Enable Kafka for Event Hubs

Earlier this year Microsoft released a preview of the integration of Kafka with Azure Event Hubs by providing a Kafka Endpoint. With the endpoint, users can stream their event data into it. Furthermore, the GA of Azure Event Hubs for Apache Kafka offers new capabilities to enable users to start streaming events from applications using the Kafka protocol directly into Event Hubs, by merely changing a connection string.

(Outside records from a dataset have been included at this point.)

Definition addEvent (m : Model) (e : event) : Model :=
  mkModel (tables m) (bq_jobs m) (imports m) (importQueue m) (externalWaits m)
    (waiters m) (closedChans m) (nextChan m) (bqReply m) (bqCalls m)
    (events m ++ [e]).

(** [m.SelectTable(id)]: nil when there is no such table. *)
Definition SelectTable (m : Model) (id : Z) : option Table := tables m !! id.

(** [m.SaveTable(t)]: an UPDATE of the row with the id of [t]. *)
Definition SaveTable (m : Model) (t : Table) : Model :=
  match tables m !! tId t with
  | Some _ => setTables m (<[tId t := t]> (tables m))
  | None => m
  end.

(** [m.db.UpdateBQJob(j)]: an UPDATE of the row with the id of [j]. *)
Definition UpdateBQJob (m : Model) (j : BQJob) : Model :=
  setJobs m ((fun row => if Id row =? Id j then j else row) <$> bq_jobs m).

(** [m.SelectBQJobsByRunId(runId)]: the rows of the run, by id. *)
Definition SelectBQJobsByRunId (m : Model) (runId : Z) : list BQJob :=
  scanned <$> filter (fun j => RunId j = Some runId) (bq_jobs m).

(** [t.setRunning(m, running)] and [t.setError(m, err)] for a non-nil
    error: the table afterwards and the model afterwards. *)
Definition setRunning (t : Table) (m : Model) (running : bool) : Table * Model :=
  let t' := withRunning t running in (t', SaveTable m t').

Definition setError (t : Table) (m : Model) (err : string) : Table * Model :=
  let t' := withError t false err in (t', SaveTable m t').

(** [m.bq.StartJob(conf)] on behalf of [job]. *)
Definition StartJob (m : Model) (job : BQJob) (conf : JobConfiguration)
  : (string + bigqueryJob) * Model :=
  let reply := bqReply m (bqCalls m) conf in
  let m1 := mkModel (tables m) (bq_jobs m) (imports m) (importQueue m)
              (externalWaits m) (waiters m) (closedChans m) (nextChan m)
              (bqReply m) (S (bqCalls m)) (events m) in
  (reply, addEvent m1 (StartJobCalled job conf
                         (match reply with inr _ => true | inl _ => false end))).

(** [submitJob(job, m)]: the error (or nil), the job afterwards and the
    model afterwards. *)
Definition submitJob (job : BQJob) (m : Model) : option string * BQJob * Model :=
  match getConfig job with
  | (inl e, job1) => (Some e, job1, m)
  | (inr conf, job1) =>
      match StartJob m job1 conf with
      | (inl e, m1) =>
          if Contains e temporaryErr then
            let m2 := addEvent m1 (Slept (10 * Second)) in
            match StartJob m2 job1 conf with
            | (inl e2, m3) => (Some e2, job1, m3)
            | (inr _, m3) => (None, job1, m3)   (* [return err] with a nil [err] *)
            end
          else (Some e, job1, m1)
      | (inr bqJob, m1) =>
          let job2 := updateJobWithBQData job1 bqJob in
          (None, job2, UpdateBQJob m1 job2)
      end
  end.

(** ** submitJob *)

Lemma getConfig_same_columns (j : BQJob) :
  let j' := snd (getConfig j) in
  Id j' = Id j /\ TableId j' = TableId j /\ RunId j' = RunId j /\
  Parents j' = Parents j /\ BQJobId j' = BQJobId j /\ Type_ j' = Type_ j /\
  Configuration j' = Configuration j /\ Status j' = Status j /\
  EndTime j' = EndTime j /\ state j' = state j /\ error j' = error j.
Proof.
  unfold getConfig. destruct (bqConfig j) eqn:E1; [simpl; repeat split; reflexivity|].
  destruct (Configuration j) as [t|] eqn:E2; [destruct (Unmarshal t)|];
    simpl; rewrite ?E1, ?E2; repeat split; reflexivity.
Qed.

Lemma StartJob_catalog (m : Model) (job : BQJob) (conf : JobConfiguration) :
  let m' := snd (StartJob m job conf) in
  bq_jobs m' = bq_jobs m /\ tables m' = tables m /\
  bqReply m' = bqReply m /\ bqCalls m' = S (bqCalls m) /\
  fst (StartJob m job conf) = bqReply m (bqCalls m) conf.
Proof. unfold StartJob. simpl. repeat split; reflexivity. Qed.

(** C10.  When the first [StartJob] call of [submitJob] fails with an
    error that contains "server encountered a temporary error" and the one
    retried call succeeds, [submitJob] returns nil and leaves the job
    record as it was: the id minted by the retry is not written to
    [BQJobId] and no row of the catalog is updated.  The catalog is
    written by [submitJob] only when the first [StartJob] call succeeds. *)
Theorem submitJob_retry_success_not_recorded :
  (forall (job : BQJob) (m : Model) (conf : JobConfiguration)
          (e1 : string) (retried : bigqueryJob),
     fst (getConfig job) = inr conf ->
     bqReply m (bqCalls m) conf = inl e1 ->
     Contains e1 temporaryErr = true ->
     bqReply m (S (bqCalls m)) conf = inr retried ->
     exists m',
       submitJob job m = (None, snd (getConfig job), m') /\
       BQJobId (snd (getConfig job)) = BQJobId job /\
       bq_jobs m' = bq_jobs m /\ tables m' = tables m /\
       bqCalls m' = S (S (bqCalls m)))
  /\
  (forall (job : BQJob) (m : Model),
     bq_jobs (snd (submitJob job m)) <> bq_jobs m ->
     exists conf started,
       fst (getConfig job) = inr conf /\
       bqReply m (bqCalls m) conf = inr started /\
       fst (fst (submitJob job m)) = None /\
       snd (fst (submitJob job m))
       = updateJobWithBQData (snd (getConfig job)) started).
Proof.
  split.
  - intros job m conf e1 retried Hc H1 Ht H2.
    unfold submitJob. destruct (getConfig job) as [[e|c] job1] eqn:Eg;
      simpl in Hc; [discriminate|]. injection Hc as ->.
    unfold StartJob at 1. rewrite H1. cbv zeta. rewrite Ht.
    unfold StartJob. simpl. rewrite H2.
    eexists. split; [reflexivity|]. simpl.
    pose proof (getConfig_same_columns job) as Hs. rewrite Eg in Hs. simpl in Hs.
    repeat split; tauto.
  - intros job m Hne.
    destruct (getConfig job) as [[e|conf] job1] eqn:Eg.
    { exfalso. apply Hne. unfold submitJob. now rewrite Eg. }
    destruct (bqReply m (bqCalls m) conf) as [e|started] eqn:E1.
    + exfalso. apply Hne. unfold submitJob. rewrite Eg.
      unfold StartJob. cbv zeta. rewrite E1. cbv iota.
      destruct (Contains e temporaryErr); [|reflexivity].
      simpl. destruct (bqReply m (S (bqCalls m)) conf); reflexivity.
    + exists conf, started. unfold submitJob. rewrite Eg.
      unfold StartJob. cbv zeta. rewrite E1. simpl. repeat split; reflexivity.
Qed.
(** * Moderation-notice relay: the webhook handler of the chat server

    A shallow embedding of the server's moderation core
    (redaction, flag memory, notice dispatch, webhook handler) and the
    properties its specification states about it. *)

From Stdlib Require Import String Ascii.
From Stdlib Require Import List NArith ZArith Bool Lia.
From Equations Require Import Equations.
Import ListNotations.

Set Warnings "-register-all".

(** ** JavaScript strings

    A JavaScript string is a sequence of UTF-16 code units; [slice],
    [split], [m[0]] and the regular-expression matcher all work on code
    units. *)

Definition jsstring := list N.

(** An ASCII literal as a JavaScript string. *)
Definition js (s : string) : jsstring :=
  map N_of_ascii (list_ascii_of_string s).
Arguments js s%_string.

Fixpoint str_eqb (a b : jsstring) : bool :=
  match a, b with
  | [], [] => true
  | x :: a', y :: b' => N.eqb x y && str_eqb a' b'
  | _, _ => false
  end.

Definition head_opt (s : jsstring) : option N :=
  match s with [] => None | c :: _ => Some c end.

Fixpoint last_opt (s : jsstring) : option N :=
  match s with
  | [] => None
  | [c] => Some c
  | _ :: s' => last_opt s'
  end.

(** ** The regular expressions
    [/\b(fuck|shit|bitch|asshole|dick|bastard|cunt)\b/] with flags [i]
    ([PROFANITY_RE]) and [gi] ([REDACT_RE]). *)

Module RegExp.

(** [\w] without the [u] flag: [A-Za-z0-9_]. *)
Definition is_word_char (c : N) : bool :=
  ((48 <=? c) && (c <=? 57) || (65 <=? c) && (c <=? 90) ||
   (c =? 95) || (97 <=? c) && (c <=? 122))%N.

Definition is_word (o : option N) : bool :=
  match o with Some c => is_word_char c | None => false end.

(** [\b]: exactly one of the code units before and after the position is
    a word character; the positions before the start and after the end of
    the input count as non-word. *)
Definition word_boundary (prev next : option N) : bool :=
  xorb (is_word prev) (is_word next).

(** Canonicalize of the [i] flag without [u]: the upper-case mapping,
    never taking a code unit of 128 or more to one below 128.  Only the
    ASCII letters are mapped here: every pattern character is an ASCII
    letter, no other code unit canonicalizes to an ASCII letter, so the
    mapping of the code units from 128 on decides no match. *)
Definition canonicalize (c : N) : N :=
  if ((97 <=? c) && (c <=? 122))%N then (c - 32)%N else c.

(** A literal alternative matched at the head of [s]: the matched text
    and the rest of the input. *)
Fixpoint match_literal (pat s : jsstring) : option (jsstring * jsstring) :=
  match pat, s with
  | [], _ => Some ([], s)
  | p :: pat', c :: s' =>
      if (canonicalize p =? canonicalize c)%N then
        match match_literal pat' s' with
        | Some (m, r) => Some (c :: m, r)
        | None => None
        end
      else None
  | _ :: _, [] => None
  end.

Definition TOKENS : list jsstring :=
  map js ["fuck"; "shit"; "bitch"; "asshole"; "dick"; "bastard"; "cunt"]%string.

Kafka is available in the standard and dedicated tier of Azure Event Hubs. By provisioning an instance (namespace) of Event Hubs, you can enable the Kafka capability. Moreover, by allowing Kafka, you will enable your Event Hubs Namespace to understand Apache Kafka’s message protocol and APIs natively.

 

Once your Event Hubs instance is available, you can connect to an Event Hub through using the Kafka messaging protocol. This protocol uses a binary protocol over TCP. For more details, see the Kafka protocol guide. A Kafka client can communicate with an event hub by merely changing the configuration to the Kafka endpoint. In the specific configuration, you change the parameter to the Kafka endpoint – the fully qualified name of the event hub namespace. Also, you need to set the security mechanism to PLAIN and the event hub connection string as a password for a Java client. Below you see the configuration:

bootstrap.servers={<strong>YOUR.EVENTHUBS.FQDN</strong>}:9093

security.protocol=SASL_SSL

sasl.mechanism=PLAIN

sasl.jaas.config=org.apache.kafka.common.security.plain.PlainLoginModule required username=”$ConnectionString” password=”{<strong>YOUR.EVENTHUBS.CONNECTION.STRING</strong>}”;

The connection string looks like:

Endpoint=sb://myeventhub.servicebus.windows.net/;SharedAccessKeyName=RootManageSharedAccessKey;SharedAccessKey=OR1FRg2VK3hPoDAEigpqcWDKPqTHcvFlyxHdtF3RQks=

You can also try Kafka for Azure Event Hubs using a .NET client (producer and consumer), see the Accessing Event Hubs with Confluent Kafka Library blog post from Wagner Silveira and the Middleware Friday episode Azure Event Hubs for Kafka Ecosystems. 

The Mimicking strategy

The difference between Azure Event Hubs and Apache Kafka are minimal. Moreover, conceptually both have similar architectures. Therefore, by enabling the Kafka protocol for Event Hubs allows users to leverage the same data stream technology in the cloud, managed by the cloud provider. By mimicking Kafka by offering an endpoint, Kafka applications can leverage a streaming platform in the cloud. Furthermore, no management of any clusters is necessary.

Microsoft is applying the same strategy for their CosmosDB service, by offering a MongoDB, and Cassandra API – thus lowering the barrier for open source applications to use a cloud database service. Again, the users do not have to manage anything.